Flash #123

September 1961

WHEN DC COMICS REVIVED THE FLASH, the sales figures told the editors they had a hit on their hands. But the Flash they brought back shared only his name and speediness with the original Flash of the 1940s, and many fans who still remembered the other guy kept asking if he would ever show up in the new, revitalized series.

The funny thing was, the “old” Flash had already made an appearance — sort of — in the new Flash’s book. In the new Flash’s very first story (1956’s Showcase Comics #4), Barry Allen was reading a comic book about the old Flash before the accident that gave him his own speedy powers. Thus, in one swoop, editor Julius Schwartz and writer Gardner Fox were able to explain what inspired Barry to become a superhero and to give older fans something to chuckle over (the Jay Garrick Flash hadn’t appeared in a comic since his title’s cancellation in 1949).
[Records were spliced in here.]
(** ** What the coordinator checks against the frozen source *)

Section Coordinator.
Context {J : Json} {Sh : Sha256} `{!Serde FinitePipeline, !Serde ConditionalPipeline,
  !Serde ConditionalResult, !Serde PipelineResult, !Serde ExecutionGrant, !Serde GrantReport,
  !Serde PlanInput, !Serde ConcreteInput, !Serde AudioInput, !Serde Proposal, !Serde DraftRecord,
  !Serde MethodProposal, !Serde RequestContext, !Serde Goal, !Serde PlannedBinding,
  !Serde PreparationSource}
  `{!Uuid, !PeerOperations, !ReviewTypes, !WorkloadCodecs, !Peers,
    !Serde ApprovalRecord, !Serde TaskResult, !Serde Plan, !Serde ExecuteCommand}
  `{!PolicyCodecs}.
Context (to_lowercase : string -> string) (is_match : string -> string -> bool).
(** Identifiers drawn where a plan is compiled to compare with. *)
Context (fresh_id : string) (fresh : nat -> string) (fresh_operation : string).
Let retained_check : Plan -> Result () := validate_retained_review to_lowercase is_match fresh_id fresh.

(** automations.rs: [validate_definition] *)
Definition source_plan_damaged (p : Plan) (source : Value) : bool :=
  bool_decide (planning p = None) || negb (status p =?s AwaitingApproval)
  || bool_decide (is_Some (approval p)) || bool_decide (is_Some (execution p)) || negb (to_value p =?s source).
Definition validate_definition (definition : AutomationDefinition) : Result () :=
  Definition_validate definition;;
  match df_source definition with
  | Some source =>
      p ← from_value Plan source;
      retained_check p;;
      bail_if (source_plan_damaged p source) "Invalid retained automation source"
  | None => Ok ()
  end.

(** automation_policy.rs: [fixed_scope] *)
Definition scoped (entry : nat * (Task * PlannedBinding)) : ScopedOperation :=
  let '(index, (task, binding)) := entry in {|
    so_capability := t_capability task; so_action := t_action task; so_params := t_params task;
    so_constraints := t_constraints task; so_dependencies := below index; so_timeout_ms := timeout_ms task;
    so_executor_node := pb_node_id binding; so_resource_id := pb_resource_id binding;
    so_model_id := pb_model_id binding; so_backend := pb_backend binding |}.
Definition fixed_scope (p : Plan) : Result FixedScope :=
  peer ← peer_definition p;
  bail_if (bool_decide (is_Some peer)) "Paired transport currently requires an explicit one-shot owner approval";;
  retained_check p;;
  record ← with_context (planning p) "Policy requires a compiled source";
  context ← with_context (gl_request_context (goal p)) "Missing source origin";
  let scope := {| fs_owner_context := context; fs_input := pl_input record;
                  operations := scoped <$> imap pair (zip (tasks p) (bindings record)) |} in
  FixedScope_validate scope;;
  Ok scope.

(** [validate_scope_compilation]: the operations of a scope, put back into a
    plan of their template under a review that discloses their capabilities,
    pass the check of compiled plans. *)
Definition scope_description : string := "Fixed automation scope validation".
(** A [BTreeSet] of strings collected into a vector. *)
Definition sorted_set (l : list string) : list string :=
  (btree_items (list_to_map ((fun s => (s, ())) <$> l) : gmap string ())).*1.
Definition scope_capabilities (scope : FixedScope) : Result (list string) :=
  if is_pipeline_template (in_template (fs_input scope)) then concrete_capabilities (fs_input scope)
  else Ok (sorted_set (so_capability <$> operations scope)).
Definition scope_review (record : Authorization) (capabilities : list string) : DraftRecord :=
  let scope := az_scope record in {|
    dr_schema_version := 1; original_text := scope_description; concrete_input := Some (fs_input scope);
    audio_source := None;
    proposals := [{|
      pr_operation_id := request_id (fs_owner_context scope);
      proposal := {| p_schema_version := 1; p_intent := Information; p_goal := scope_description;
                     context_hints := []; p_constraints := []; suggested_capabilities := capabilities;
                     complexity := Simple; p_workload := OneShot; needs_clarification := false;
                     clarification := None |};
      allowed_capabilities := capabilities; pr_at_ms := az_approved_at_ms record; resolution := None;
      preparation := None |}];
    answers := [] |}.
Definition scoped_task (entry : Task * ScopedOperation) : Task :=
  let '(t, o) := entry in {|
    t_request_context := t_request_context t; t_task_id := t_task_id t; t_capability := so_capability o;
    t_action := so_action o; t_params := so_params o; dependencies := dependencies t;
    timeout_ms := so_timeout_ms o; retry_count := 0; retry_delay_ms := 0; t_constraints := so_constraints o;
    t_status := t_status t; t_result := t_result t; t_attempts := t_attempts t; assignments := assignments t |}.
Definition scoped_binding (entry : Task * ScopedOperation) : PlannedBinding :=
  let '(t, o) := entry in {|
    pb_task_id := t_task_id t; pb_node_id := so_executor_node o; pb_resource_id := so_resource_id o;
    pb_model_id := so_model_id o; pb_backend := so_backend o |}.
Definition scope_planning (record : Authorization) (pairs : list (Task * ScopedOperation)) (digest : string)
    : PlanningRecord := {|
  pl_schema_version := 1; pl_operation_id := fresh_operation; pl_source_revision := 1; pl_proposal_index := 0;
  compiled_at_ms := az_approved_at_ms record; pl_input := fs_input (az_scope record);
  bindings := scoped_binding <$> pairs; pl_plan_sha256 := digest; pl_preparation := None |}.
Definition scope_plan (p : Plan) (record : Authorization) (review : DraftRecord)
    (pl : option PlanningRecord) : Plan := {|
  execution := execution p; approval := approval p; planning := pl; request_review := Some review;
  plan_id := plan_id p; goal := goal p;
  tasks := scoped_task <$> zip (tasks p) (operations (az_scope record));
  status := AwaitingApproval; results := results p; revision := 2; updated_at_ms := updated_at_ms p;
  history := history p |}.
Definition validate_scope_compilation (record : Authorization) : Result () :=
  let scope := az_scope record in
  p ← TaskPlanner_plan to_lowercase is_match {|
        gl_request_context := Some (fs_owner_context scope); description := scope_description;
        gl_template := in_template (fs_input scope); gl_params := in_params (fs_input scope);
        gl_constraints := in_constraints (fs_input scope) |} fresh_id fresh;
  bail_if (negb (length (tasks p) =? length (operations scope))%nat)
    "Fixed scope template shape changed; migration required";;
  capabilities ← scope_capabilities scope;
  let pairs := zip (tasks p) (operations scope) in
  let review := scope_review record capabilities in
  let unsigned := scope_planning record pairs "" in
  let draft := scope_plan p record review None in
  let digest := plan_digest draft unsigned in
  validate_planning to_lowercase is_match
    (scope_plan p record review (Some (scope_planning record pairs digest))) fresh_id fresh.

(** [validate_authorization]: the grants are checked and dropped, never
    issued. *)
Definition policy_grant (record : Authorization) (job : string) (limits : GrantLimits) (expires : Z)
    (o : ScopedOperation) : ExecutionGrant := {|
  g_schema_version := 1; g_grant_id := az_id record; g_issuer_id := az_issuer_id record;
  g_session_id := az_runtime_id record; g_executor_node := so_executor_node o; g_job_id := job; g_task_id := job;
  g_attempt := 1; g_plan_sha256 := scope_sha256 record;
  g_request_context := fs_owner_context (az_scope record); g_capability := so_capability o;
  g_action := so_action o; g_params := so_params o; g_resource_id := so_resource_id o;
  g_model_id := so_model_id o; g_backend := so_backend o;
  g_model_role := as_str (External.index (so_constraints o) "model_role"); g_priority := 0; g_limits := limits;
  g_reporting := "acceptance_and_completion"; g_issued_at_ms := az_approved_at_ms record;
  g_expires_at_ms := expires |}.
Definition check_policy_grant (record : Authorization) (job : string) (limits : GrantLimits)
    (o : ScopedOperation) : Result () :=
  expires ← with_context (checked_add (az_approved_at_ms record) (max_execution_ms limits)) "Policy time overflow";
  ExecutionGrant_validate (policy_grant record job limits expires o).
Definition widens_definition (record : Authorization) (t : Terms) (definition : AutomationDefinition) (a : Authored)
    : bool :=
  negb (tm_definition t =?s df_id definition) || negb (tm_revision t =? 1)
  || negb (tm_definition_sha256 t =?s definition_sha256 definition)
  || (at_valid_for_ms a <? tm_valid_for_ms t) || (at_max_runs a <? tm_max_runs t)
  || (az_approved_at_ms record <? df_created_at_ms definition)
  || negb (fs_owner_context (az_scope record) =?s owner_context definition).
Definition validate_authorization (record : Authorization) (definition : AutomationDefinition) : Result () :=
  Authorization_validate record;;
  Definition_validate definition;;
  t ← with_context (approve_terms (az_creation record)) "Missing owner policy command";
  match df_creation definition with
  | Define a =>
      bail_if (widens_definition record t definition a) "Approval widens or substitutes the retained definition";;
      match df_source definition with
      | Some source =>
          p ← from_value Plan source;
          scope ← fixed_scope p;
          bail_if (negb (scope =?s az_scope record)) "Approval scope differs from frozen compiled source"
      | None => Ok ()
      end;;
      validate_scope_compilation record;;
      for_each (check_policy_grant record (from_job a) (terms_limits t)) (operations (az_scope record))
  | _ => bail "Missing source definition"
  end.

(** [automation_policy_command]: the approval it drafts from the definition,
    given what the session of each task answers (issuer and node policy). *)
Definition check_policy_session (limits : GrantLimits) (issuer : string) (session : string * GrantPolicy)
    : Result string :=
  let '(answered, policy) := session in
  let issuer := if is_empty issuer then answered else issuer in
  GrantPolicy_validate policy;;
  bail_if (negb (issuer =?s answered) || (max_duration_ms policy <? max_execution_ms limits)
           || (policy_max_result_bytes policy <? max_result_bytes limits))
    "Owner policy exceeds current issuer/node grant bounds";;
  Ok issuer.
Definition with_scope_digests (record : Authorization) (digest : string) : Authorization := {|
  az_schema_version := az_schema_version record; az_id := az_id record; az_creation := az_creation record;
  az_generation := az_generation record; az_runtime_id := az_runtime_id record;
  az_issuer_id := az_issuer_id record; az_approved_at_ms := az_approved_at_ms record;
  az_expires_at_ms := az_expires_at_ms record; az_scope := az_scope record;
  scope_sha256 := scope_sha256 record; authorization_sha256 := digest; az_revision := az_revision record;
  az_state := az_state record; revocation := revocation record |}.
Definition draft_policy (t : Terms) (definition : AutomationDefinition) (sessions : list (string * GrantPolicy))
    (runtime : string) (now : Z) : Result Authorization :=
  value ← with_context (df_source definition) "Removed definition cannot receive approval";
  source ← from_value Plan value;
  pl ← match planning source with
       | Some pl => Ok pl
       | None => Err (Panic "called Option::unwrap() on a None value")
       end;
  let limits := terms_limits t in
  validate_options (pl_plan_sha256 pl) (tm_valid_for_ms t) limits;;
  issuer ← fold_res (check_policy_session limits) "" sessions;
  scope ← fixed_scope source;
  generation ← with_context (checked_add (tm_generation t) 1) "Policy generation exhausted";
  expires ← with_context (checked_add now (tm_valid_for_ms t)) "Policy time overflow";
  let unsigned := {|
    az_schema_version := 1; az_id := tm_operation_id t; az_creation := ApprovePolicy t;
    az_generation := generation; az_runtime_id := runtime; az_issuer_id := issuer; az_approved_at_ms := now;
    az_expires_at_ms := expires; az_scope := scope; scope_sha256 := definition_digest (to_value scope);
    authorization_sha256 := ""; az_revision := 1; az_state := "approved"; revocation := None |} in
  let record := with_scope_digests unsigned (Authorization_digest unsigned) in
  validate_authorization record definition;;
  Ok record.
End Coordinator.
The new Flash was a big hit, but there were still some fans who wanted to see more of the old Flash. So, in Flash #123, Fox gave them the team-up they were looking for. While performing a trick for an audience, the Flash of “our” world accidentally transports himself into a separate dimension, one in which his comic-book hero was a real person. Fox explained it by creating the other-dimensional world called “Earth-2,” a place that was home to all of DC’s Golden Age heroes. When the two Flashes met, they reasoned that Gardner Fox, the writer of the original Flash comics, must have pierced the dimensional barrier in his dreams and wrote down what his mind saw on Earth-2.

Sure, it was a stretch, but it was believable enough for comic fans, and suddenly all of DC’s Golden Age heroes had a new lease on life. Following the original Flash’s re-appearance, the original versions of the Green Lantern, the Atom, Batman, Superman, and the rest met their updated Silver Age counterparts. From there, it was only a hop and skip to the Justice Society of America and the Justice League of America teaming up on a regular basis to deal with menaces to both Earths. The idea of parallel worlds also gave writers the ability to create other worlds where they could deposit new heroes and villains, or even imagine totally different versions of the old heroes.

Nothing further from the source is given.